A Little chaotic Update
The format for this blog is different from my others -- this is solely a recap on what I have been up to and a reflection of my time here. Some thoughts are longer than others, so bear with me... Well, what have I been up to?
Recently, our group explored and had a seminar at Audabon Park. As I was walking, I couldn’t help but think “wow, this is the life.” We came across horses, a kid's birthday party, a group of middle-aged women dancing as they walked, a lovely river, and some very luxurious dogs (whose breeds I believe are a reflection of those who can afford to live there). It felt very picturesque.
I also went to the classic, famous Café Du Monde with Ciena. We went to the one at City Park, and while it was quite different from the Jackson Square location, I preferred it. I think my heart is most content in slower, more open spaces. The architecture was beautiful, there was a soprano saxophone making some music, and we simply sat, had some good conversation, then enjoyed our frozen coffees and beignets. Just thinking about it makes me want to go back!
Some members of the group and I went to another Second Line Parade — the Money Wasters. I felt like I owned my dancing more at this one, and there were moments that truly blew my mind. It was like a scene from a movie. I remember feeling pure excitement from the crowd, and I looked around me and saw people climbing up poles and dancing on balconies. The band was playing and singing proudly, and people all around them were moving with great energy. I saw my trombone crush performing (a trombonist who I have been seeing frequently around and mildly obsessing over their skill). Then there was a battle of the bands! Two bands had come together and were going back and forth with each other.
A few things ran through my mind: I can’t imagine growing up with this. There was a little girl sitting on her father’s shoulders, and this is probably a part of her weekly routine! Yet I don’t think Los Angeles, or anywhere for that matter, could have anything matched to New Orleans’ Second Line parades. We were joking that people in LA would just get their phones out and record the whole thing rather than dance along with the band. But I think this is what makes the parades so special and unique, and it’s what makes me want to come back.
And of course… ROCKY HORROR PICTURE SHOW! I got close to three of my friends back home because of this movie. We would watch it every so often and become acquainted with the audience’s script, even using props like one is supposed to in the theater. But wow – seeing it live was incomparable. Our entire group went and dressed up in the theme. When we got there, it immediately felt like a welcoming and fun atmosphere. Seeing the performers who were around my age own their sexuality and confidence was incredibly empowering. I felt giddy the entire show. This was one of my most memorable moments from the Maymester.
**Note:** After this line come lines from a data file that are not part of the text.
(* ===== verification/Sampler.v ===== *)
(** * The latency sampler of the load test (cmd/loadtest/stats.go)

    Any number of workers record durations into one sampler: counter and sum with
    atomic additions, extremes with compare-and-swap loops, the samples under a
    lock.  A call of [Add] is a thread; its atomic accesses and its critical
    section are its steps.  A duration is its nanoseconds; a sample is kept as its
    duration (milliseconds are a monotone image of it).  The rank of a percentile is
    computed in IEEE doubles ([SpecFloat]), as the code does. *)

From S2P Require Import Prelude.
From stdpp Require Import sorting.
From Stdlib Require Import ZArith Lia Floats.SpecFloat.

Local Open Scope list_scope.
Local Open Scope Z_scope.
Local Open Scope go_scope.

Module Sampler.

Record LatencySampler := MkSampler {
  samples : list Z;
  count : Z;
  sumMs : Z;
  minMs : Z;
  maxMs : Z
}.

Definition MaxUint64 : Z := 2 ^ 64 - 1.

Definition maxSamples : nat := Z.to_nat 500000.

Definition NewLatencySampler : LatencySampler := MkSampler [] 0 0 MaxUint64 0.

(** [uint64(d.Microseconds())]. *)
Definition micros (d : Z) : Z := u64 (Z.quot d 1000).

(** ** A call of [Add] *)

Inductive pc :=
| PCount
| PSum
| PMin
| PMinSwap (cur : Z)
| PMax
| PMaxSwap (cur : Z)
| PAppend
| PDone.

Record thread := MkThread {
  d : Z;
  at_ : pc
}.

Definition add_step (t : thread) (s : LatencySampler) : option (pc * LatencySampler) :=
  let us := micros (d t) in
  match at_ t with
  | PCount => Some (PSum, MkSampler (samples s) (count s +u 1) (sumMs s) (minMs s) (maxMs s))
  | PSum => Some (PMin, MkSampler (samples s) (count s) (sumMs s +u us) (minMs s) (maxMs s))
  | PMin => Some (if minMs s <=? us then PMax else PMinSwap (minMs s), s)
  | PMinSwap cur =>
      if minMs s =? cur then Some (PMax, MkSampler (samples s) (count s) (sumMs s) us (maxMs s)) else Some (PMin, s)
  | PMax => Some (if us <=? maxMs s then PAppend else PMaxSwap (maxMs s), s)
  | PMaxSwap cur =>
      if maxMs s =? cur then Some (PAppend, MkSampler (samples s) (count s) (sumMs s) (minMs s) us) else Some (PMax, s)
  | PAppend =>
      Some (PDone, MkSampler (if (length (samples s) <? maxSamples)%nat then samples s ++ [d t] else samples s)
                     (count s) (sumMs s) (minMs s) (maxMs s))
  | PDone => None
  end.

Record Sys := MkSys {
  sampler : LatencySampler;
  threads : gmap nat thread
}.

Definition init : Sys := MkSys NewLatencySampler ∅.

Inductive action := AAdd (i : nat) (d : Z) | AStep (i : nat).

Definition step (s : Sys) (a : action) : option Sys :=
  match a with
  | AAdd i d => if decide (threads s !! i = None) then Some (MkSys (sampler s) (<[i := MkThread d PCount]> (threads s))) else None
  | AStep i =>
      t ← threads s !! i;
      p ← add_step t (sampler s);
      Some (MkSys p.2 (<[i := MkThread (d t) p.1]> (threads s)))
  end.

Fixpoint run (acts : list action) (s : Sys) : option Sys :=
  match acts with
  | [] => Some s
  | a :: acts' => s' ← step s a; run acts' s'
  end.

(** ** Percentiles *)

Definition prec : Z := 53.

Definition emax : Z := 1024.

Definition float64 (z : Z) : spec_float := binary_normalize prec emax z 0 false.

(** [math.Ceil] and the conversion to [int], on finite values. *)
Definition ceil (x : spec_float) : Z :=
  match x with
  | S754_finite s m e =>
      let v := if s then Zneg m else Zpos m in
      if 0 <=? e then v * 2 ^ e else - ((- v) / 2 ^ (- e))
  | _ => 0
  end.

(** The index into [n] sorted samples: [ceil((p/100.0)*n) - 1], kept in range. *)
Definition rank (p : spec_float) (n : Z) : Z :=
  let idx := ceil (SFmul prec emax (SFdiv prec emax p (float64 100)) (float64 n)) - 1 in
  let idx := if idx <? 0 then 0 else idx in
  if n <=? idx then n - 1 else idx.

Definition p999 : spec_float := SFdiv prec emax (float64 999) (float64 10).

Definition percentile (p : spec_float) (l : list Z) : Z :=
  default 0 (merge_sort Z.le l !! Z.to_nat (rank p (Z.of_nat (length l)))).

Record LatencyStats := MkStats {
  st_Count : Z;
  st_Min : Z;                               (** microseconds *)
  st_Sum : Z;
  st_Max : Z;
  st_P : list Z                             (** p50, p90, p95, p99, p99.9 *)
}.

Definition Calculate (s : LatencySampler) : LatencyStats :=
  if count s =? 0 then MkStats 0 0 0 0 []
  else
    MkStats (count s) (if minMs s =? MaxUint64 then 0 else minMs s) (sumMs s) (maxMs s)
      (match samples s with
       | [] => []
       | _ => (fun p => percentile p (samples s)) <$> [float64 50; float64 90; float64 95; float64 99; p999]
       end).

(** ** Totals over the threads *)

Definition total (f : thread -> Z) (m : gmap nat thread) : Z := map_fold (fun _ t acc => f t + acc) 0 m.

Lemma total_insert f m i t : m !! i = None -> total f (<[i := t]> m) = f t + total f m.
Proof. intros Hi. unfold total. rewrite map_fold_insert_L; [done|intros; lia|done]. Qed.

Lemma total_update f m i t t' : m !! i = Some t -> total f (<[i := t']> m) = total f m - f t + f t'.
Proof.
  intros Hi. rewrite <- insert_delete_eq, total_insert by apply lookup_delete_eq.
  rewrite <- (insert_delete_id m i t Hi) at 2. rewrite total_insert by apply lookup_delete_eq. lia.
Qed.

Lemma total_list f m : total f m = foldr Z.add 0 (f <$> (map_to_list m).*2).
Proof. unfold total. rewrite map_fold_foldr. induction (map_to_list m) as [|[i t] l IH]; [done|]. cbn. by rewrite IH. Qed.

Definition one (b : bool) : Z := if b then 1 else 0.

Definition counted (t : thread) : bool := match at_ t with PCount => false | _ => true end.

Definition summed (t : thread) : bool := match at_ t with PCount | PSum => false | _ => true end.

Definition min_done (t : thread) : bool := match at_ t with PMax | PMaxSwap _ | PAppend | PDone => true | _ => false end.

Definition max_done (t : thread) : bool := match at_ t with PAppend | PDone => true | _ => false end.

Definition finished (t : thread) : bool := match at_ t with PDone => true | _ => false end.

Definition of_value (v : Z) (t : thread) : bool := finished t && bool_decide (d t = v).

Definition occ (v : Z) (l : list Z) : Z := Z.of_nat (count_occ Z.eq_dec l v).

Record inv (s : Sys) : Prop := {
  iv_count : count (sampler s) = u64 (total (one ∘ counted) (threads s));
  iv_sum : sumMs (sampler s) = u64 (total (fun t => if summed t then micros (d t) else 0) (threads s));
  iv_min i t : threads s !! i = Some t -> min_done t = true -> minMs (sampler s) <= micros (d t);
  iv_max i t : threads s !! i = Some t -> max_done t = true -> micros (d t) <= maxMs (sampler s);
  iv_swap i t : threads s !! i = Some t ->
    match at_ t with PMinSwap cur => micros (d t) < cur | PMaxSwap cur => cur < micros (d t) | _ => True end;
  iv_min_of : minMs (sampler s) = MaxUint64 \/ exists i t, threads s !! i = Some t /\ micros (d t) = minMs (sampler s);
  iv_max_of : maxMs (sampler s) = 0 \/ exists i t, threads s !! i = Some t /\ micros (d t) = maxMs (sampler s);
  iv_length : Z.of_nat (length (samples (sampler s))) = Z.min 500000 (total (one ∘ finished) (threads s));
  iv_occ v : occ v (samples (sampler s)) <= total (one ∘ of_value v) (threads s);
  iv_all v : total (one ∘ finished) (threads s) <= 500000 ->
    occ v (samples (sampler s)) = total (one ∘ of_value v) (threads s)
}.

Lemma sampler_init_ok : inv init.
Proof.
  split; cbn; try done; try (by left); try (by intros i t E).
Qed.

Lemma micros_u64 x : 0 <= micros x <= MaxUint64.
Proof. destruct (u64_range (Z.quot x 1000)). unfold micros, MaxUint64. lia. Qed.
(* ===== verification/HlsViewer.v ===== *)
(** * The HLS viewers of the load test (cmd/loadtest/main.go)

    A viewer polls the media playlist of a camera and downloads the segments it has
    not seen.  The network is an argument: what each request is answered, and
    whether the test was over by then.  The playlists are the texts the muxer
    renders ([Muxer]): reading one back gives its sequence number and the names of
    its segments; and a viewer of a muxer in any interleaving asks for every segment
    announced to it, once and in order. *)

From S2P Require Import Prelude GoTime Json Config RingBuffer Archive Storage Stream Manager Muxer MuxerSpec Auth Tracker Api Playback PlaybackSpec.
From Stdlib Require Import ZArith Lia Ascii Sorting.Sorted.
From stdpp Require Import pretty.

Local Open Scope string_scope.
Local Open Scope list_scope.
Local Open Scope Z_scope.
Local Open Scope go_scope.

Module HlsViewer.

(** ** The viewer *)

(** The outcome of a request: it could not be built; it failed; or the status and
    body of the answer, with the time it took.  [over]: the context has an error by
    then. *)
Inductive answer :=
| BadURL
| NetError (over : bool)
| Answer (status : Z) (body : string) (latency : Z) (over : bool).

Record viewer := MkViewer {
  seenSegments : gset string;
  lastMediaSeq : Z;
  cntHLSPlaylistsOK : Z;
  cntHLSSegmentsOK : Z;
  cntHLSErr : Z;
  cntHLSBytesSent : Z;
  playlistLat : list Z;                  (** handed to [hlsPlaylistSampler] *)
  segmentLat : list Z;                   (** handed to [hlsSegmentSampler] *)
  wanted : list string                   (** the segments it set out to download *)
}.

Definition new_viewer : viewer := MkViewer ∅ (-1) 0 0 0 0 [] [] [].

Definition count_err (over : bool) (v : viewer) : viewer :=
  if over then v
  else MkViewer (seenSegments v) (lastMediaSeq v) (cntHLSPlaylistsOK v) (cntHLSSegmentsOK v) (cntHLSErr v +u 1)
         (cntHLSBytesSent v) (playlistLat v) (segmentLat v) (wanted v).

Definition seq_tag : string := "#EXT-X-MEDIA-SEQUENCE:".

(** The first sequence tag ends the loop, whether its number can be read or not. *)
Fixpoint currentSeq (lines : list string) : Z :=
  match lines with
  | [] => -1
  | l :: lines' =>
      let line := Api.TrimSpace l in
      if String.prefix seq_tag line then
        match Playback.Atoi (Api.TrimSpace (GoStrings.drop_chars (String.length seq_tag) line)) with
        | Ok val => val
        | Err _ => -1
        end
      else currentSeq lines'
  end.

Definition lines_of (body : string) : list string := GoStrings.Split body Archive.nl.

(** The lines that are neither empty nor tags. *)
Definition segment_uris (lines : list string) : list string :=
  filter (fun line => negb (bool_decide (line = EmptyString) || String.prefix "#" line)) (Api.TrimSpace <$> lines).

(** What comes after the request for a segment. *)
Definition count_segment (r : answer) (v : viewer) : viewer :=
  match r with
  | BadURL => v
  | NetError over => count_err over v
  | Answer status body lat over =>
      if status =? 200 then
        MkViewer (seenSegments v) (lastMediaSeq v) (cntHLSPlaylistsOK v) (cntHLSSegmentsOK v +u 1) (cntHLSErr v)
          (cntHLSBytesSent v +u Z.of_nat (String.length body)) (playlistLat v) (segmentLat v ++ [lat]) (wanted v)
      else count_err over v
  end.
(** Three groups of thirty frames. *)
Definition piece_of (M : Type) (xs : list item) (j : nat) : @piece M :=
  MkPiece (take 90 (drop (90 * j) xs)) [] 2970000000 false.

Lemma synthetic_time k : 0 <= k -> k * 33000000 < 2 ^ 63 -> Buffer.Timestamp (synthetic_frame k) = k * 33000000.
Proof. intros H0 H1. cbn. rewrite (i64_small (k * 33)), i64_small by (unfold is_i64; lia). lia. Qed.

Lemma numbered_snoc xs x : numbered (xs ++ [x]) -> numbered xs /\ it_frame x = synthetic_frame (Z.of_nat (length xs)).
Proof.
  intros H. split; [intros k y Hk; apply H; by apply lookup_app_l_Some|]. apply H. rewrite lookup_app_r, Nat.sub_diag by lia. done.
Qed.

Lemma synthetic_spec M xs :
  numbered xs -> Z.of_nat (length xs) * 33000000 < 2 ^ 63 ->
  let q := ((length xs - 1) / 90)%nat in
  foldl (fun sp x => spec_frame x sp) spec_init xs = MkSpec (piece_of M xs <$> seq 0 q) (drop (90 * q) xs) [].
Proof.
  induction xs as [|x xs IH] using rev_ind; [done|]. intros [Hn Hx]%numbered_snoc Hb. rewrite length_app in *. cbn [length] in *.
  specialize (IH Hn ltac:(lia)). cbn zeta in IH. rewrite foldl_app, IH. cbn [foldl]. clear IH. cbn zeta.
  set (n := length xs) in *. set (q := ((n - 1) / 90)%nat). replace (n + 1 - 1)%nat with n by lia.
  pose proof (Nat.div_mod_eq (n - 1) 90) as Hq. pose proof (Nat.mod_upper_bound (n - 1) 90 ltac:(lia)) as Hm. fold q in Hq.
  assert (forall j, (90 * j + 90 <= n)%nat -> piece_of M (xs ++ [x]) j = piece_of M xs j) as Hp.
  { intros j Hj. unfold piece_of. f_equal. rewrite drop_app_le by (fold n; lia). rewrite take_app_le; [done|]. rewrite length_drop. fold n. lia. }
  assert (forall r, (90 * r <= n)%nat -> piece_of M (xs ++ [x]) <$> seq 0 r = piece_of M xs <$> seq 0 r) as Hps.
  { intros r Hr. apply list_fmap_ext. intros j k Hk. apply lookup_seq in Hk as [-> Hk]. apply Hp. lia. }
  unfold spec_frame. cbn [open_items published pending].
  assert (is_key x = isKey (Z.of_nat n)) as Ek by (unfold is_key; by rewrite Hx).
  assert (ts x = Z.of_nat n * 33000000) as Et by (unfold ts; rewrite Hx; apply synthetic_time; lia).
  destruct (decide (n = 0)%nat) as [E0|E0].
  { assert (q = 0)%nat as -> by (unfold q; by rewrite E0). rewrite Ek, E0. cbn [Z.of_nat].
    apply length_zero_iff_nil in E0 as ->. done. }
  destruct (drop (90 * q) xs) as [|k rest] eqn:Ed.
  { apply (f_equal length) in Ed. rewrite length_drop in Ed. cbn [length] in Ed. fold n in Ed. lia. }
  assert (ts k = Z.of_nat (90 * q) * 33000000) as Ekt.
  { assert (xs !! (90 * q)%nat = Some k) as Hk by (rewrite <- (Nat.add_0_r (90 * q)), <- lookup_drop, Ed; done).
    unfold ts. rewrite (Hn _ _ Hk). apply synthetic_time; lia. }
  rewrite Ek, Et, Ekt, (i64_small (_ - _)) by (unfold is_i64; lia). unfold isKey, Muxer.targetDuration. change (2 * 1000000000) with 2000000000.
  clearbody q. destruct (decide (n = 90 * q + 90)%nat) as [E|E].
  - assert ((Z.of_nat n mod 30 =? 0) = true) as ->.
    { apply Z.eqb_eq. replace (Z.of_nat n) with ((3 * Z.of_nat q + 3) * 30) by lia. apply Z.mod_mul. lia. }
    rewrite (proj2 (Z.leb_le _ _)) by lia. cbn [andb].
    assert (n / 90 = S q)%nat as -> by (symmetry; apply (Nat.div_unique _ _ _ 0); lia).
    rewrite Hps, seq_S, fmap_app by lia. cbn [fmap list_fmap Nat.add]. f_equal.
    + f_equal. f_equal. unfold piece_of. rewrite Ed. f_equal; [|lia].
      rewrite <- Ed, take_ge; [done|]. rewrite length_drop. fold n. lia.
    + rewrite drop_app_ge by (fold n; lia). fold n. replace (90 * S q - n)%nat with 0%nat by lia. done.
  - assert ((n / 90)%nat = q) as -> by (symmetry; apply (Nat.div_unique _ _ _ (n - 90 * q)); lia).
    assert (((Z.of_nat n mod 30 =? 0) && (2000000000 <=? Z.of_nat n * 33000000 - Z.of_nat (90 * q) * 33000000)) = false) as ->.
    { apply andb_false_iff. destruct (Z.eqb_spec (Z.of_nat n mod 30) 0) as [Hz|]; [right|by left]. apply Z.leb_gt.
      assert (Z.of_nat n - 90 * Z.of_nat q <= 60); [|lia]. pose proof (Z.div_mod (Z.of_nat n) 30 ltac:(lia)). lia. }
    rewrite Hps by lia. f_equal. rewrite drop_app_le by (fold n; lia). by rewrite Ed.
Qed.

Section muxed.
Context {W M : Type}.
Context (new_writer : bool -> W * list byte)
  (write_ts : W -> Z -> bool -> list (list byte) -> W * list byte)
  (meta_pts : M -> Z) (meta_json : M -> list byte).

(** The camera's frames from number [k] on, with what the muxer finds around them: the
    clock, the buffer from the pool and the codec parameters. *)
Fixpoint camera_frames (k : Z) (ctx : list (Z * option nat * Muxer.params * Muxer.params)) : list (@MuxerSpec.action M) :=
  match ctx with
  | [] => []
  | (now, pick, pt, pk) :: ctx' => MuxerSpec.AFrame now pick pt pk (synthetic_frame k) :: camera_frames (k + 1) ctx'
  end.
I’ve been enjoying buying gifts for people back home. It feels special to think of what reminds me of someone and take back a part of the city to them. I can’t wait to get back to my family, friends, and pets, but I also don’t want to leave. I wish that I could bring others here to share it with me, except that I know what I have sincerely appreciated about this experience is increasing my confidence and learning that I can handle myself independently. Additionally, I feel so lucky when I remember the people I am with. I truly feel like my brain expands when we all have discussions. I can’t think of any other opportunity when I would have gotten to spend time with so many of these different people involved in other activities from me.
I’m really valuing the bookpacking aspect of the class. I love learning in general and really enjoy our morning seminars. I also feel like it’s powerful to be able to explore a place through literature. I wanted this course to make me fond of reading again, and I can thoroughly say it’s done that. I appreciate having a book in my hands because, while it can allow me to escape, it is also more inviting to others than me being on my phone. People may ask what I’m reading, and it can spark a conversation.
Finally, I talked about this in my last blog, but man, I love the people here! I just came back from a laundromat where I was chatting with the worker there, Georgia, for a long while. I realized that I haven’t ever small talked this much with so many different people. I understand how grand it is for some to live in LA, and my mom even left a similar town to Louisiana in upstate New York to move to Southern California, but I question how one could ever leave a town like this where there is such a strong community. There is an infectious warmth, and I really find myself feeling excited, smiley, and eager to talk to others because of how people have been treating me. There’s so much to get to know about everyone!
That was a fun and perhaps chaotic mix of thoughts, but I appreciate you sticking with me. I feel at the perfect point where, with the end in sight, I am taking in every moment of my time here. If I’m parting with you, I’ll miss you! If I’m coming back to you, see you soon!